Data listing section start
(** With authentication required, a request either carries valid
    credentials and is served, or does not and is refused. *)
Lemma BasicAuth_required (cfg : AuthConfig) (r : Request) :
  Required cfg = Some true ->
  (authorized cfg r /\ BasicAuth cfg r = [ServeNext r]) \/
  (~ authorized cfg r /\ refusal (BasicAuth cfg r)).
Proof.
  intros Hreq. unfold BasicAuth. rewrite Hreq. cbn [negb].
  destruct (HasPrefix (Header_Get (Header r) "Authorization") "Basic ") eqn:HP;
    cbn [negb].
  - destruct (HasPrefix_inv _ _ HP) as [payload Hhdr]. rewrite Hhdr.
    rewrite TrimPrefix_app.
    destruct (DecodeString payload) as [decoded|] eqn:HD.
    + unfold SplitN_2.
      destruct (cut ":" decoded) as [[part0 part1]|] eqn:HC.
      * assert (forall user password,
                  authorized cfg r ->
                  user = fst (configured_keys cfg) ->
                  password = snd (configured_keys cfg) ->
                  part0 = user /\ part1 = password) as Hparts.
        { intros user password (p' & d' & u' & w' & H1 & H2 & H3 & H4 & H5) -> ->.
          rewrite Hhdr in H1. apply append_inj_l in H1. subst p'.
          rewrite HD in H2. injection H2 as <-.
          apply cut_complete in H3. rewrite HC in H3. injection H3 as <- <-.
          auto. }
        unfold authorized, configured_keys in *.
        destruct (match Credentials cfg with
                  | Some creds => creds
                  | None => (EmptyString, EmptyString)
                  end) as [accessKey secretKey] eqn:HK.
        cbn [fst snd] in *.
        destruct (String.eqb part0 accessKey) eqn:E0; cbn [negb].
        -- destruct (String.eqb part1 secretKey) eqn:E1; cbn [negb].
           ++ left. apply String.eqb_eq in E0, E1. subst.
              split; [|reflexivity].
              exists payload, decoded, accessKey, secretKey.
              repeat split; auto; by apply cut_sound in HC as [? ?].
           ++ right. split; [|apply invokeOnError_refusal].
              intros Hauth. apply String.eqb_neq in E1.
              destruct (Hparts accessKey secretKey Hauth eq_refl eq_refl). auto.
        -- right. split; [|apply invokeOnError_refusal].
           intros Hauth. apply String.eqb_neq in E0.
           destruct (Hparts accessKey secretKey Hauth eq_refl eq_refl). auto.
      * right. split; [|apply requireAuth_refusal].
        intros (p' & d' & u' & w' & H1 & H2 & H3 & _).
        rewrite Hhdr in H1. apply append_inj_l in H1. subst p'.
        rewrite HD in H2. injection H2 as <-.
        apply cut_complete in H3. congruence.
    + right. split; [|apply requireAuth_refusal].
      intros (p' & d' & u' & w' & H1 & H2 & _).
      rewrite Hhdr in H1. apply append_inj_l in H1. subst p'. congruence.
  - right. split; [|apply requireAuth_refusal].
    intros (p' & d' & u' & w' & H1 & _).
    rewrite H1, HasPrefix_app in HP. discriminate.
Qed.
(** The loop of one bounded level over levels that run to their end: from
    counter value [c], with [j] iterations left. *)
Lemma loop_bounded t lp rest d ts :
  runsToEnd rest (S d) ->
  NoDup ts -> drop (S d) ts = rest.*1 -> t ∉ rest.*1 ->
  bounded (t, lp) -> Forall bounded rest ->
  forall (j : nat) m c,
    stackIs m ts -> getLoop t m = Some (setCurLoop c lp) ->
    0 <= c -> c + Z.of_nat j = Max (Counter lp) ->
    atRest m rest -> unarmed m (t :: rest.*1) ->
    forall fuel, (fuelFor rest + j + 1 <= fuel)%nat ->
    exists m' ev,
      forLoop rangeOrder fuel d t m = Done (true, m')
      /\ stp m' = stp (setCur t 0 m)
      /\ fired m' = fired m ++ ev
      /\ Forall (fun e => eventTime e ∈ t :: rest.*1) ev
      /\ (quiet (t, lp) -> Forall quiet rest ->
          forall t' l i, plain l = true ->
            timesFired (Called t' l i) ev
            = (j * ((if decide (t = t' /\ (i < length (hooksOf lp l))%nat)
                     then 1 else 0)
                    + expected rest t' l i))%nat)
      /\ (quiet (t, lp) -> Forall quiet rest ->
          forall t' l, plain l = true ->
            subTrace t' l ev
            = concat (replicate j (ownBefore t lp t' l
                                   ++ expectedTrace rest t' l
                                   ++ ownAfter t lp t' l))).
Proof.
  intros Hinner Hnd Hdrop Hni Hb Hbrest.
  unfold bounded in Hb. cbn [snd] in Hb.
  induction j as [|j IH]; intros m c Hst Hget Hc Hcj Hrest Hid fuel Hfuel.
  - destruct fuel as [|fuel]; [lia|].
    rewrite forLoop_unfold, Hget. unfold loopCond. cbn [Counter setCurLoop Cur Max].
    destruct (Z.ltb_spec c (Max (Counter lp))) as [?|_]; [lia|].
    destruct (Z.ltb_spec (Max (Counter lp)) 0) as [?|_]; [lia|].
    cbn [orb]. unfold exitLoop.
    destruct Hid as (Hi & _). rewrite Hi.
    eexists. exists []. split; [reflexivity|]. rewrite app_nil_r.
    repeat split; done.
  - destruct fuel as [|fuel]; [lia|].
    rewrite forLoop_unfold, Hget. unfold loopCond. cbn [Counter setCurLoop Cur Max].
    destruct (Z.ltb_spec c (Max (Counter lp))) as [_|?]; [|lia].
    cbn [orb]. rewrite (loopHead_unarmed d t _ m _ Hid) by (by left).
    cbn [OnStart setCurLoop].
    set (m1 := callAll t OnStartL (OnStart lp) m).
    unfold phaseLogic. cbn [Counter setCurLoop Cur Phases].
    destruct (eventTime_phaseLoop t c (Phases lp) (t :: rest.*1) 0%nat 0 m1)
      as (pe & Hpe & Hphase & Hpet); [by left|].
    set (m2 := phaseLoop t c 0 0 (Phases lp) m1) in *.
    assert (Hs2 : stp m2 = stp m) by (unfold m2; by rewrite stp_phaseLoop).
    destruct (Hinner m2 ts (stackIs_stp_eq _ _ _ Hs2 Hst) Hnd Hdrop
                (atRest_stp_eq _ _ _ Hs2 Hrest) Hbrest
                (unarmed_tail _ t _ (unarmed_stp_eq _ _ _ Hs2 Hid))
                fuel ltac:(lia))
      as (m3 & evi & Hrun & Hs3 & Hf3 & Ht3 & Hc3 & Hp3).
    rewrite Hrun.
    assert (Hs3' : stp m3 = stp m) by (by rewrite Hs3).
    rewrite (getLoop_stp_eq t m m3 Hs3'), Hget.
    unfold loopTail. cbn [Main OnEnd IsDone Counter Cur setCurLoop].
    set (m4 := callAll t OnEndL (OnEnd lp) (callAll t MainL (Main lp) m3)).
    destruct (fired_testDone t (rangeOrder (IsDone lp)) m4) as (te & Hte & Htt).
    destruct (testDone t (rangeOrder (IsDone lp)) m4) as [r m5] eqn:Htd.
    cbn [snd] in Hte.
    assert (Hs5 : stp m5 = stp m).
    { change m5 with (r, m5).2. rewrite <- Htd, stp_testDone. done. }
    assert (Hf5 : fired m5 = fired m ++ calls t OnStartL (OnStart lp) ++ pe
                    ++ evi ++ calls t MainL (Main lp)
                    ++ calls t OnEndL (OnEnd lp) ++ te).
    { rewrite Hte. unfold m4. rewrite !fired_callAll, Hf3, Hpe. unfold m1.
      rewrite fired_callAll, <- !app_assoc. reflexivity. }
    assert (Htimes : Forall (fun e => eventTime e ∈ t :: rest.*1)
              (calls t OnStartL (OnStart lp) ++ pe ++ evi
               ++ calls t MainL (Main lp) ++ calls t OnEndL (OnEnd lp) ++ te)).
    { rewrite !Forall_app. repeat split;
        try (apply eventTime_calls; by left); try done.
      - eapply Forall_impl; [exact Ht3|]. intros e He. by right.
      - eapply eventTime_tested; [|exact Htt]. by left. }
    assert (Hcount : Forall quiet rest -> forall t' l i, plain l = true ->
              timesFired (Called t' l i)
                (calls t OnStartL (OnStart lp) ++ pe ++ evi
                 ++ calls t MainL (Main lp) ++ calls t OnEndL (OnEnd lp) ++ te)
              = ((if decide (t = t' /\ (i < length (hooksOf lp l))%nat)
                  then 1 else 0) + expected rest t' l i)%nat).
    { intros Hq t' l i Hl. rewrite !timesFired_app.
      rewrite (timesFired_phase _ pe Hphase) by (simpl; congruence).
      rewrite (timesFired_called_tested t' l i t te Htt).
      rewrite (Hc3 Hq t' l i Hl).
      rewrite <- (timesFired_own t lp t' l i Hl). lia. }
    assert (Hproj : Forall quiet rest -> forall t' l, plain l = true ->
              subTrace t' l
                (calls t OnStartL (OnStart lp) ++ pe ++ evi
                 ++ calls t MainL (Main lp) ++ calls t OnEndL (OnEnd lp) ++ te)
              = ownBefore t lp t' l ++ expectedTrace rest t' l
                ++ ownAfter t lp t' l).
    { intros Hq t' l Hl.
      rewrite (subTrace_pass t lp t' l pe evi te Hl Hphase Htt).
      by rewrite (Hp3 Hq t' l Hl). }
    destruct r.
    + unfold exitLoop.
      assert (Hi : internalStop (stp (setCur t 0 m5)) = false).
      { cbn. rewrite Hs5. by destruct Hid as (Hi & _). }
      rewrite Hi.
      eexists. eexists. split; [reflexivity|].
      split; [|split; [|split; [|split]]].
      * rewrite stp_setCur_setCur. by apply stp_setCur_congr.
      * cbn [fired setCur on_stp]. exact Hf5.
      * exact Htimes.
      * intros Hq _. exfalso.
        pose proof (loopTail_quiet t lp m4 Hq) as Hfalse.
        rewrite Htd in Hfalse. discriminate.
      * intros Hq _. exfalso.
        pose proof (loopTail_quiet t lp m4 Hq) as Hfalse.
        rewrite Htd in Hfalse. discriminate.
    + rewrite wrap64_id by (unfold int_ok; lia).
      set (m6 := setCur t (c + 1) m5).
      destruct (IH m6 (c + 1)) with (fuel := fuel)
        as (m' & ev & Hfor & Hs' & Hf' & Ht' & Hc' & Hp').
      * apply stackIs_setCur. by apply (stackIs_stp_eq m).
      * unfold m6. rewrite getLoop_setCur_eq.
        rewrite (getLoop_stp_eq t m m5 Hs5), Hget. reflexivity.
      * lia.
      * lia.
      * apply atRest_setCur; [done|]. by apply (atRest_stp_eq m).
      * apply unarmed_setCur. by apply (unarmed_stp_eq m).
      * lia.
      * exists m'.
        exists ((calls t OnStartL (OnStart lp) ++ pe ++ evi
                 ++ calls t MainL (Main lp) ++ calls t OnEndL (OnEnd lp) ++ te)
                ++ ev).
        split; [exact Hfor|]. split; [|split; [|split; [|split]]].
        -- rewrite Hs'. unfold m6. rewrite stp_setCur_setCur.
           by apply stp_setCur_congr.
        -- rewrite Hf'. unfold m6. cbn [fired setCur on_stp].
           rewrite Hf5. by rewrite <- (app_assoc (fired m)).
        -- apply Forall_app. split; [exact Htimes|exact Ht'].
        -- intros Hq Hqr t' l i Hl. rewrite timesFired_app.
           rewrite (Hcount Hqr t' l i Hl), (Hc' Hq Hqr t' l i Hl). lia.
        -- intros Hq Hqr t' l Hl. rewrite subTrace_app.
           rewrite (Hproj Hqr t' l Hl), (Hp' Hq Hqr t' l Hl).
           cbn [replicate concat]. reflexivity.
Qed.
Data listing section end
» **Work task**
Above are the entries. Quote exactly the lines from the one bearing "intros Hauth. apply String.eqb_neq in E0." through the one bearing "forall (j : nat)".

» **Answer box**
           intros Hauth. apply String.eqb_neq in E0.
           destruct (Hparts accessKey secretKey Hauth eq_refl eq_refl). auto.
      * right. split; [|apply requireAuth_refusal].
        intros (p' & d' & u' & w' & H1 & H2 & H3 & _).
        rewrite Hhdr in H1. apply append_inj_l in H1. subst p'.
        rewrite HD in H2. injection H2 as <-.
        apply cut_complete in H3. congruence.
    + right. split; [|apply requireAuth_refusal].
      intros (p' & d' & u' & w' & H1 & H2 & _).
      rewrite Hhdr in H1. apply append_inj_l in H1. subst p'. congruence.
  - right. split; [|apply requireAuth_refusal].
    intros (p' & d' & u' & w' & H1 & _).
    rewrite H1, HasPrefix_app in HP. discriminate.
Qed.
(** The loop of one bounded level over levels that run to their end: from
    counter value [c], with [j] iterations left. *)
Lemma loop_bounded t lp rest d ts :
  runsToEnd rest (S d) ->
  NoDup ts -> drop (S d) ts = rest.*1 -> t ∉ rest.*1 ->
  bounded (t, lp) -> Forall bounded rest ->
  forall (j : nat) m c,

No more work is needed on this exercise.